(Excerpts from a dataset)

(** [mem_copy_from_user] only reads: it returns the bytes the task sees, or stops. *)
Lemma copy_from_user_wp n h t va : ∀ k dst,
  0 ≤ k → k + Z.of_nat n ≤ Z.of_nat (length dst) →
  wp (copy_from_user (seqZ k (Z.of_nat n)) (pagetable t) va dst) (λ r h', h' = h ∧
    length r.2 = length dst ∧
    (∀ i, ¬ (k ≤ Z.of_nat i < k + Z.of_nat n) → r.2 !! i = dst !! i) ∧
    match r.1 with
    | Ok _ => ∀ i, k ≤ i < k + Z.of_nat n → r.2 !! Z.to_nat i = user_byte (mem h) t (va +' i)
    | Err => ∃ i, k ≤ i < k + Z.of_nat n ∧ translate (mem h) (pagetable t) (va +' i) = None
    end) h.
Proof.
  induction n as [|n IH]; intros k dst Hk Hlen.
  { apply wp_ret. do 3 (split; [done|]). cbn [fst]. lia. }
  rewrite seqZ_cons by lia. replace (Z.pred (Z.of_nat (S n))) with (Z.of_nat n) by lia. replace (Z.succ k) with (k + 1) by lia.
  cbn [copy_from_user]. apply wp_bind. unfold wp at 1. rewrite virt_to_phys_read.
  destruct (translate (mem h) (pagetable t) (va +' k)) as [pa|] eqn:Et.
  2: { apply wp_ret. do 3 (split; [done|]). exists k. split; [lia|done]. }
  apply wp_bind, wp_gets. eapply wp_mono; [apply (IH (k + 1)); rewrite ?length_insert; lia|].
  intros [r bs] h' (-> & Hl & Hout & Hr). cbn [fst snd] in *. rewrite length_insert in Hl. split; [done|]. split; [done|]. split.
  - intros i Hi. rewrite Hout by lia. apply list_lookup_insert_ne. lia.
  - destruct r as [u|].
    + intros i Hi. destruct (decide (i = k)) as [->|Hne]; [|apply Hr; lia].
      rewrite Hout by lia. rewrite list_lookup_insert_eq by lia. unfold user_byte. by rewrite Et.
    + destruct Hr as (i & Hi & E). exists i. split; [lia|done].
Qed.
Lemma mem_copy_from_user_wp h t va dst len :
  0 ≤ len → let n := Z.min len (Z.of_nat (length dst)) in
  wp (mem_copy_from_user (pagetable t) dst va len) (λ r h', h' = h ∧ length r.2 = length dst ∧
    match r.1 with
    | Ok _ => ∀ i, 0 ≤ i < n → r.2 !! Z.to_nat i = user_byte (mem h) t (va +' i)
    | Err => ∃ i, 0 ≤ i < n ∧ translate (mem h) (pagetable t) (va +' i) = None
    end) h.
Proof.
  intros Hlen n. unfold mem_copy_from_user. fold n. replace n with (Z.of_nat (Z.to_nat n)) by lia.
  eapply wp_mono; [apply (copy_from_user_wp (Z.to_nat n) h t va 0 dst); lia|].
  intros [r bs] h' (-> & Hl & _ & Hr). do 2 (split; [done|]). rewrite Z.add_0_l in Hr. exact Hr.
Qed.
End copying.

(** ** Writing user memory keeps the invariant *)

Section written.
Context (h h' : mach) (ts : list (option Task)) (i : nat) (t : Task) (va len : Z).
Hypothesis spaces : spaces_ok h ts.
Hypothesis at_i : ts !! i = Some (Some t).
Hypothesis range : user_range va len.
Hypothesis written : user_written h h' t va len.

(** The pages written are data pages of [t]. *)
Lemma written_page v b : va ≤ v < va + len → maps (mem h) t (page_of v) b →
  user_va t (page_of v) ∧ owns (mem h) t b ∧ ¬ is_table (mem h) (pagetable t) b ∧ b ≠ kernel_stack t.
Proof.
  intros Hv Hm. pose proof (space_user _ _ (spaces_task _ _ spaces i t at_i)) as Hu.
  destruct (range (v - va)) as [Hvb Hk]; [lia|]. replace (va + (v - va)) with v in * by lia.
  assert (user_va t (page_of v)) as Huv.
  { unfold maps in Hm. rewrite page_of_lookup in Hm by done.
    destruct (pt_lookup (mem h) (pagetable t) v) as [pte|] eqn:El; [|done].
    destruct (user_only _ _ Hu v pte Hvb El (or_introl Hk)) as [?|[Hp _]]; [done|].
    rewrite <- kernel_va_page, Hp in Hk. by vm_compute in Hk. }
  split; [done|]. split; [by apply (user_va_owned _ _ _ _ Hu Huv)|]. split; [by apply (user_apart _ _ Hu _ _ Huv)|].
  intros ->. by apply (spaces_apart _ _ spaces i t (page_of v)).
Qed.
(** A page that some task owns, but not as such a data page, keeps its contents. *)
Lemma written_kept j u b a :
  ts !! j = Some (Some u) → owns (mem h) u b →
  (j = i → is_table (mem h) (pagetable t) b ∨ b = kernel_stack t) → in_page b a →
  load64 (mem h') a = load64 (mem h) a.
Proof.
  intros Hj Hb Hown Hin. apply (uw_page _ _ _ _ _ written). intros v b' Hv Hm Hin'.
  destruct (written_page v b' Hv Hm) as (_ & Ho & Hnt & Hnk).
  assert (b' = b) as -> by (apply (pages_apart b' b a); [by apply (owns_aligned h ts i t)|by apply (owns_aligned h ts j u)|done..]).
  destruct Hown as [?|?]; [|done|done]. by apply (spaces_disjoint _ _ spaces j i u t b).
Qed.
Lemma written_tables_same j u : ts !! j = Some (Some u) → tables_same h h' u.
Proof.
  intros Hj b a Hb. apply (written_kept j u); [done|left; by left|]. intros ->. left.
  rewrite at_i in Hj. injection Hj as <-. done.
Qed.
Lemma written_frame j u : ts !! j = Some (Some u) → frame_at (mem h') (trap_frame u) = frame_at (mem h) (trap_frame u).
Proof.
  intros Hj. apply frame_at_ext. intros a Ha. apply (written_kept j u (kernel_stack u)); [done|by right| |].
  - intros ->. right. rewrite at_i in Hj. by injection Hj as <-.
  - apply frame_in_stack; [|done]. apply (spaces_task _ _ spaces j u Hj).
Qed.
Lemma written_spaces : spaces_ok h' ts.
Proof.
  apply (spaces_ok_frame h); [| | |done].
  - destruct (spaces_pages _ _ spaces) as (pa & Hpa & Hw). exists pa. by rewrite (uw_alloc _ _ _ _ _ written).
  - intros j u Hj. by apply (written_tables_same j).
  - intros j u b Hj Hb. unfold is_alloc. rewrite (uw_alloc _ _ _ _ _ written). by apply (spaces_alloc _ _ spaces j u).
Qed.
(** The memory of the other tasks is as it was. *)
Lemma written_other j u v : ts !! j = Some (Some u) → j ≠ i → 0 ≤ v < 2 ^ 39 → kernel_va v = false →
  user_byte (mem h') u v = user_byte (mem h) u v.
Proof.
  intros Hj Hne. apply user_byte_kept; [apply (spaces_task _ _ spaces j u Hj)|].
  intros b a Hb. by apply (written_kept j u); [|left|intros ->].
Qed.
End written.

--

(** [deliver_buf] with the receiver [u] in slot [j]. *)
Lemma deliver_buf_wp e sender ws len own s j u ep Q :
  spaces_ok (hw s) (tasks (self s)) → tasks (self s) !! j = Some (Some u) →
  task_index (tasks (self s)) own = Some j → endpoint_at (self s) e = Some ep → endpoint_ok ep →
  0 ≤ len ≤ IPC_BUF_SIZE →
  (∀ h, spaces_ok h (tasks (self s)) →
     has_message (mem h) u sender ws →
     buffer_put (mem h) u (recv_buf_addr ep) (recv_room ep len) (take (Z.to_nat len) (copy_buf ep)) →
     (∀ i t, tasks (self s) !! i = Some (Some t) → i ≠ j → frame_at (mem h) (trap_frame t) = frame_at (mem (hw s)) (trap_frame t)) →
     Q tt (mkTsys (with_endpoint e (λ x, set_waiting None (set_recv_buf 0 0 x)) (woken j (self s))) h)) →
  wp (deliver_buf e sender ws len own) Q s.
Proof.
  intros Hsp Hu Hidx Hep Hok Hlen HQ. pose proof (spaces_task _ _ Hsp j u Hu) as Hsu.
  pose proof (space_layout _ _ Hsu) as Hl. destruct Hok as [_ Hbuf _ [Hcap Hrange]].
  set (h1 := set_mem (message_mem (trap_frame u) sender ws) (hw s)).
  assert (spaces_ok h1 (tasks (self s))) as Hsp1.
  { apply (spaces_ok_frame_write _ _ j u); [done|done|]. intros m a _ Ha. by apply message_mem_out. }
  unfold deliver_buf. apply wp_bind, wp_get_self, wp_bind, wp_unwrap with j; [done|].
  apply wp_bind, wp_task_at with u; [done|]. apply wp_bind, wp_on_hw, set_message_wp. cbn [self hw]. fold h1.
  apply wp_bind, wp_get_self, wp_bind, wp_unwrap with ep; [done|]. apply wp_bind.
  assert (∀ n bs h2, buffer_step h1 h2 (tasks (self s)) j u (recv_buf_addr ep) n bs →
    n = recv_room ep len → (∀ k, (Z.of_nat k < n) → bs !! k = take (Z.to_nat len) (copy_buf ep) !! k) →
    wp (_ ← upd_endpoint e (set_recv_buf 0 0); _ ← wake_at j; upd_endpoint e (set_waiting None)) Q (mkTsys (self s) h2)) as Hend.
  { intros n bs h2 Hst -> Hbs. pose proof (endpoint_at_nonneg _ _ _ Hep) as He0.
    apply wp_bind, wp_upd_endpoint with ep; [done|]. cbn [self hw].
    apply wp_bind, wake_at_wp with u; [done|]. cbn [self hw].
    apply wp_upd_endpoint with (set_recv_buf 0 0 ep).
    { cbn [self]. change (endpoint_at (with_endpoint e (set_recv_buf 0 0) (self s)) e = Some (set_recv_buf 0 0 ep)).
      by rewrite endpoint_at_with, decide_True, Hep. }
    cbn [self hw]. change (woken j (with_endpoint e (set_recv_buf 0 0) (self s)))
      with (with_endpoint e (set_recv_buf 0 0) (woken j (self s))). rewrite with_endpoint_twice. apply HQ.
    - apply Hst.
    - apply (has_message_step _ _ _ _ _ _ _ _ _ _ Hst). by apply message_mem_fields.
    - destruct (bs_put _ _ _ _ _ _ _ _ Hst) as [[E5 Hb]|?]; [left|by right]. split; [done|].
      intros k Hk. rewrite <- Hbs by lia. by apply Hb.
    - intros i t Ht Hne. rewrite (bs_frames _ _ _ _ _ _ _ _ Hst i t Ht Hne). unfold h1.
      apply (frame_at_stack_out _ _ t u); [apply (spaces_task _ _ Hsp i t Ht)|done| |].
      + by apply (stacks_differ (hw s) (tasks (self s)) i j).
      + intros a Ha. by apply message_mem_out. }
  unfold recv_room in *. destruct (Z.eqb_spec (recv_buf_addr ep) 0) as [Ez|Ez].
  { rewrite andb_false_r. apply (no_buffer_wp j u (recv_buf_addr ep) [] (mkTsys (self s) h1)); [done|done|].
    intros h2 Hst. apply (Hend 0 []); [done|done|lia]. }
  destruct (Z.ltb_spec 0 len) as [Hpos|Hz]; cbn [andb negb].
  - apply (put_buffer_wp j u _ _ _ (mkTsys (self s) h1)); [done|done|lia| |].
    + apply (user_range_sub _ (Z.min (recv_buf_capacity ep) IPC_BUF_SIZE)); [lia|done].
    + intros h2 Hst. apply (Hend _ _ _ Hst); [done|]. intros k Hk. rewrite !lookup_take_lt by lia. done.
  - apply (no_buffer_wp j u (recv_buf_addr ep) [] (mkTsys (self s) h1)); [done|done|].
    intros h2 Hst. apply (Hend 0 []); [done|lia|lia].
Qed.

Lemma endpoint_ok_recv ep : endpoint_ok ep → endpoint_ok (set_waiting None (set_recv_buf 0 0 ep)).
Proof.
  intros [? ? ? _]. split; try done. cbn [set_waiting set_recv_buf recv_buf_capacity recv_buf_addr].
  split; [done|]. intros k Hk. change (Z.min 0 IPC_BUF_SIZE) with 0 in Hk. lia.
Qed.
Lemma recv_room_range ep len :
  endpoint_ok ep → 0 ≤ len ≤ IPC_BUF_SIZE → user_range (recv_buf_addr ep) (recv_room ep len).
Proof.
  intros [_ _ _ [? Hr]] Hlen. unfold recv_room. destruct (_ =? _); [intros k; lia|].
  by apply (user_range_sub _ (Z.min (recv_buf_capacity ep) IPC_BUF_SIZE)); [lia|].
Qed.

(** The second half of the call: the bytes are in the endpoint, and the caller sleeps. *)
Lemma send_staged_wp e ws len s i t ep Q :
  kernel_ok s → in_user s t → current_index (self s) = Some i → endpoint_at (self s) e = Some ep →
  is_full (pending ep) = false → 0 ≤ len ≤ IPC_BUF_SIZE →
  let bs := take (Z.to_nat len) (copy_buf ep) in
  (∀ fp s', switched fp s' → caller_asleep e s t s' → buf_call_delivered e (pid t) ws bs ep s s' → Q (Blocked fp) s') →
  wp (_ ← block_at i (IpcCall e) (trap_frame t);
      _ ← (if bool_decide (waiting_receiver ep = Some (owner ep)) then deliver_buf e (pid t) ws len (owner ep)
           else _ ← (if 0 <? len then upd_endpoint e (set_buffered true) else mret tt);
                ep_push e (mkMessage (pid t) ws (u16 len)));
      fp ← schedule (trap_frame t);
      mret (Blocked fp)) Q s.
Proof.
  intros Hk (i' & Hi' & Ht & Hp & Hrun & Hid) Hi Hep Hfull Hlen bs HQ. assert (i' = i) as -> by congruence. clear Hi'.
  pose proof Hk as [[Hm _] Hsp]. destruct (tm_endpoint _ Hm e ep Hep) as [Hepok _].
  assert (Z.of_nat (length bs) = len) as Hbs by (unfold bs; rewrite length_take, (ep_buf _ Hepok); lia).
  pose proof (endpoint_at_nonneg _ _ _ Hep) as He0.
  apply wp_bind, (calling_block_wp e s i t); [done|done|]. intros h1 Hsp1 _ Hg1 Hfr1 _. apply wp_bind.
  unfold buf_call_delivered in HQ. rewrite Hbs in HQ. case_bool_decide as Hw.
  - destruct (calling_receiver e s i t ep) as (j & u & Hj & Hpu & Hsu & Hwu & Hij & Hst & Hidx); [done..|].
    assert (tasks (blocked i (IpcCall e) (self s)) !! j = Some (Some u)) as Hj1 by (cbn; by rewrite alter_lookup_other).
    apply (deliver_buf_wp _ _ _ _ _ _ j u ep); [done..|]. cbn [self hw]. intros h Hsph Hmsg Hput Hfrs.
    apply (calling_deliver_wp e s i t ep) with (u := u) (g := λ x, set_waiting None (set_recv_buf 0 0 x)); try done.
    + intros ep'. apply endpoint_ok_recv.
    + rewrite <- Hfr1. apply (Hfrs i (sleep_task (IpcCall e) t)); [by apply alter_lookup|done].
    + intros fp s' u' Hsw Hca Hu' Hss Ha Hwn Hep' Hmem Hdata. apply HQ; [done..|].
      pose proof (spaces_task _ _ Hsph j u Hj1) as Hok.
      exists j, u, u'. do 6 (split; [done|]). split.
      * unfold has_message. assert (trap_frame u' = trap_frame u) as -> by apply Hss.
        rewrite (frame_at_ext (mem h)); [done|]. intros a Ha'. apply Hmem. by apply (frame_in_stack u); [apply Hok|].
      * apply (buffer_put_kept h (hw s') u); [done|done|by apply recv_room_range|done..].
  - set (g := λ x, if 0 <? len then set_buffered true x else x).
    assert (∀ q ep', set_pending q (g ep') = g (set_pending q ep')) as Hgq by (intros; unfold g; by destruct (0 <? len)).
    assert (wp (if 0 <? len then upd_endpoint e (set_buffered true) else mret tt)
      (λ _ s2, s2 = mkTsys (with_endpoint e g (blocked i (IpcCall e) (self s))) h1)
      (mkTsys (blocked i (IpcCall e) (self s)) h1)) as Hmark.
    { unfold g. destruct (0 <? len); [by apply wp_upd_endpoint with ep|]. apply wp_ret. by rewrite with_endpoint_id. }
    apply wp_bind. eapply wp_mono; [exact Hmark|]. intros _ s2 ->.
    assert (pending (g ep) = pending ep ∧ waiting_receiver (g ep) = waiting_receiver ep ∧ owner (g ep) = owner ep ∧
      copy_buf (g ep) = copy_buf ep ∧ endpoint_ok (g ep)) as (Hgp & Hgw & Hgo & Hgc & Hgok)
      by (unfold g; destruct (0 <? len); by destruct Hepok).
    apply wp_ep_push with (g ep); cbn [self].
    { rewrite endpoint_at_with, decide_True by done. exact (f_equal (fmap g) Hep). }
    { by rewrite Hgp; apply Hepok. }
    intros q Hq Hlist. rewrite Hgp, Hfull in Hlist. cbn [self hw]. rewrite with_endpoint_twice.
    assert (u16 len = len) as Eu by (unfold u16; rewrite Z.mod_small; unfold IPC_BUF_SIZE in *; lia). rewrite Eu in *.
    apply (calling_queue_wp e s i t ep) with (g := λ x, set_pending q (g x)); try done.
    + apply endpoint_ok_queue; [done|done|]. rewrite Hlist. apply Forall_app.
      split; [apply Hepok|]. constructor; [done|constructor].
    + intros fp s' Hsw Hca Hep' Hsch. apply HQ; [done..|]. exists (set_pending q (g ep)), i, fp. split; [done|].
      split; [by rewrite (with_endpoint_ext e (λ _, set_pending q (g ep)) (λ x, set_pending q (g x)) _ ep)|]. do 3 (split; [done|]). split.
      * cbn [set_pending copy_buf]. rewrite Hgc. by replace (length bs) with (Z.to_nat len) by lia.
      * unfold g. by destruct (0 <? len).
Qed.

...

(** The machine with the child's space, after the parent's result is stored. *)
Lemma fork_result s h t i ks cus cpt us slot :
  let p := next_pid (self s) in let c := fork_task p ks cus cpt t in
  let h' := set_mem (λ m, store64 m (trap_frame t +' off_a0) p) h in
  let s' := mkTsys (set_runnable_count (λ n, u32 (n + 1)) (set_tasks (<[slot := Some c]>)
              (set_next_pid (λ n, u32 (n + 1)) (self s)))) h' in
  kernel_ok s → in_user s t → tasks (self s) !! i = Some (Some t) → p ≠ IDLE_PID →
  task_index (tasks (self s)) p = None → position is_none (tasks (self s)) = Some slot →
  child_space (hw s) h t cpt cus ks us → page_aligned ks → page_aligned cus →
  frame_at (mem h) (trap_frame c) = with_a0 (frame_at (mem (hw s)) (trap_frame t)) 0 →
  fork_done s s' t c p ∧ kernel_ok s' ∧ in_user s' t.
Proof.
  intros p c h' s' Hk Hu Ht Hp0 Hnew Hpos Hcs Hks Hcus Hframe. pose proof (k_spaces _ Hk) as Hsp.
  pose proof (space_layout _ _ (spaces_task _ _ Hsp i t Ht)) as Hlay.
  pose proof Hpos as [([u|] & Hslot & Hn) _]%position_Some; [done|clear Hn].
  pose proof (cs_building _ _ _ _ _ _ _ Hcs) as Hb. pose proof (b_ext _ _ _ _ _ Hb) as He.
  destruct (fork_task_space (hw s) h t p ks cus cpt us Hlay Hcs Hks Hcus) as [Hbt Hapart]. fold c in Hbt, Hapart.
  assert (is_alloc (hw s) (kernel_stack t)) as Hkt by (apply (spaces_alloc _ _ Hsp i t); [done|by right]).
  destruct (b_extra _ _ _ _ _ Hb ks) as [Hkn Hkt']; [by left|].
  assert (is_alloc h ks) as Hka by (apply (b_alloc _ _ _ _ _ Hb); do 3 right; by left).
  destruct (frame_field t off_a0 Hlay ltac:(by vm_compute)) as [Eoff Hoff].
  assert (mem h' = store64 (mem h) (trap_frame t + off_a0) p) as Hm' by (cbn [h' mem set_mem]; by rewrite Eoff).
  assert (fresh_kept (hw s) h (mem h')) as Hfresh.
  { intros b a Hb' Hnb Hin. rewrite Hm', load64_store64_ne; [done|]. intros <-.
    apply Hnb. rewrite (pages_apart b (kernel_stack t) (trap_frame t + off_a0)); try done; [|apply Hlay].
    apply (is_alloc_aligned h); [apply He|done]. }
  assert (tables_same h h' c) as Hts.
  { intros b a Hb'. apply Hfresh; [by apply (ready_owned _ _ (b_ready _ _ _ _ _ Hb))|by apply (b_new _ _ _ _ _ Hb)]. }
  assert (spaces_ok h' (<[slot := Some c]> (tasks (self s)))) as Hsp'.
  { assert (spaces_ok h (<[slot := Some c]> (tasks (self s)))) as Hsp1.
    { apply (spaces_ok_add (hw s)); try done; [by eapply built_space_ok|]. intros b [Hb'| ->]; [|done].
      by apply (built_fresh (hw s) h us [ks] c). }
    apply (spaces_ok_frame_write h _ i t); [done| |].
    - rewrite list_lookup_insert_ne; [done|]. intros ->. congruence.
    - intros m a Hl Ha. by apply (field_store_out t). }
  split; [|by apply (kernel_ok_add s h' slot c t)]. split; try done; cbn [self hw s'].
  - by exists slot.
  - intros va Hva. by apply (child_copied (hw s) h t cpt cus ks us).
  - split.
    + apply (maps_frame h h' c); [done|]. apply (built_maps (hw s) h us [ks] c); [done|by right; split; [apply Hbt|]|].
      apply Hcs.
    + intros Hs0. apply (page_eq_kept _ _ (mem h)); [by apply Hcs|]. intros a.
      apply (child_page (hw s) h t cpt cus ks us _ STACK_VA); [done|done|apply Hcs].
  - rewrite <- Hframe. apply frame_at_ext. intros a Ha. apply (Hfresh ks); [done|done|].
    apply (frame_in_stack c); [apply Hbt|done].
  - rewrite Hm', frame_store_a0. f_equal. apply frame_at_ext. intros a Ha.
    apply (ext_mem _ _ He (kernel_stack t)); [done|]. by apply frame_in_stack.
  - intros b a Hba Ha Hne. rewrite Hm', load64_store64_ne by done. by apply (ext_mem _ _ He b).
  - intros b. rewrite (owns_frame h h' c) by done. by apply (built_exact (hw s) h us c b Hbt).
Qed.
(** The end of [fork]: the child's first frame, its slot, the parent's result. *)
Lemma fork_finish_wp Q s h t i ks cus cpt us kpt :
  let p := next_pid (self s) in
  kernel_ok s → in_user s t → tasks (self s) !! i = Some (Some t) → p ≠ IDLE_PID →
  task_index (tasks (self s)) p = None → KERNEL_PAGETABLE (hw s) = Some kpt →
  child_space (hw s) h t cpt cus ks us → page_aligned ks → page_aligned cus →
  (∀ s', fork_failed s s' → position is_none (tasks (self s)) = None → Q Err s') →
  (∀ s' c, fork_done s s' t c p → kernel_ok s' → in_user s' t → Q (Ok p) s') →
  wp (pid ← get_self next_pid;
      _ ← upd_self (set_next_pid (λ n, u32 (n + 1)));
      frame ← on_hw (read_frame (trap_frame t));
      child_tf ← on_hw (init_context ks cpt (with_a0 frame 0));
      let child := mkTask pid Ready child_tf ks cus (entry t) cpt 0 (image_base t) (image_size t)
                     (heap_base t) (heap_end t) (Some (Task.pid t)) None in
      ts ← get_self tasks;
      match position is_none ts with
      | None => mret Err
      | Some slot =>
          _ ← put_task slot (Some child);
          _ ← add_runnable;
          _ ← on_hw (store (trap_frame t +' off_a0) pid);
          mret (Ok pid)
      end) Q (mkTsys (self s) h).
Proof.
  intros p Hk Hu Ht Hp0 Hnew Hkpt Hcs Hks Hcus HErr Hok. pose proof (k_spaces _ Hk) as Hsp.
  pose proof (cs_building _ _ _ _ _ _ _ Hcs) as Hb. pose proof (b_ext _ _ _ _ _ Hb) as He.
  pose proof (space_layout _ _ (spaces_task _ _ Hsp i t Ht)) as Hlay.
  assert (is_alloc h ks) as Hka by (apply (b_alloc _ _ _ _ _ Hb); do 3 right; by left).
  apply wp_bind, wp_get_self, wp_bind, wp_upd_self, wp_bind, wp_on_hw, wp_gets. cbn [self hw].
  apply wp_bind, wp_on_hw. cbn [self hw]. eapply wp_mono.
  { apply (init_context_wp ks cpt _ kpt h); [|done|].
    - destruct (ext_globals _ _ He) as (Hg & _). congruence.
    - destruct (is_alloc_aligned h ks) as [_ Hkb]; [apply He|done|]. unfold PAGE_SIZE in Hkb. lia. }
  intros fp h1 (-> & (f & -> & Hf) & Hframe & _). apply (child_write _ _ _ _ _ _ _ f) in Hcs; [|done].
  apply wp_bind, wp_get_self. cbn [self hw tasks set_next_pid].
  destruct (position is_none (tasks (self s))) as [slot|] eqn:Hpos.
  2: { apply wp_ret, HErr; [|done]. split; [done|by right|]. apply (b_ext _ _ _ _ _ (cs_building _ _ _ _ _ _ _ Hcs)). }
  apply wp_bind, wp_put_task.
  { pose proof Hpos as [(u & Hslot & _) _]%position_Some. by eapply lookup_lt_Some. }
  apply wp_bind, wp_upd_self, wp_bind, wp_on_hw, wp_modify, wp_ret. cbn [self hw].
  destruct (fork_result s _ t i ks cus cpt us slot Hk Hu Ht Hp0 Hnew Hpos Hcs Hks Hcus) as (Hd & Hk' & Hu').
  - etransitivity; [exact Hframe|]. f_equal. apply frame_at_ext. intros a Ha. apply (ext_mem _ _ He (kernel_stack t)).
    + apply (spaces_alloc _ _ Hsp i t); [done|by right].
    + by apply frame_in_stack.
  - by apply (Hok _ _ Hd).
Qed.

Activity - Show each line in the entries that holds the string "Hmark".

Result of the task -
      (mkTsys (blocked i (IpcCall e) (self s)) h1)) as Hmark.
    apply wp_bind. eapply wp_mono; [exact Hmark|]. intros _ s2 ->.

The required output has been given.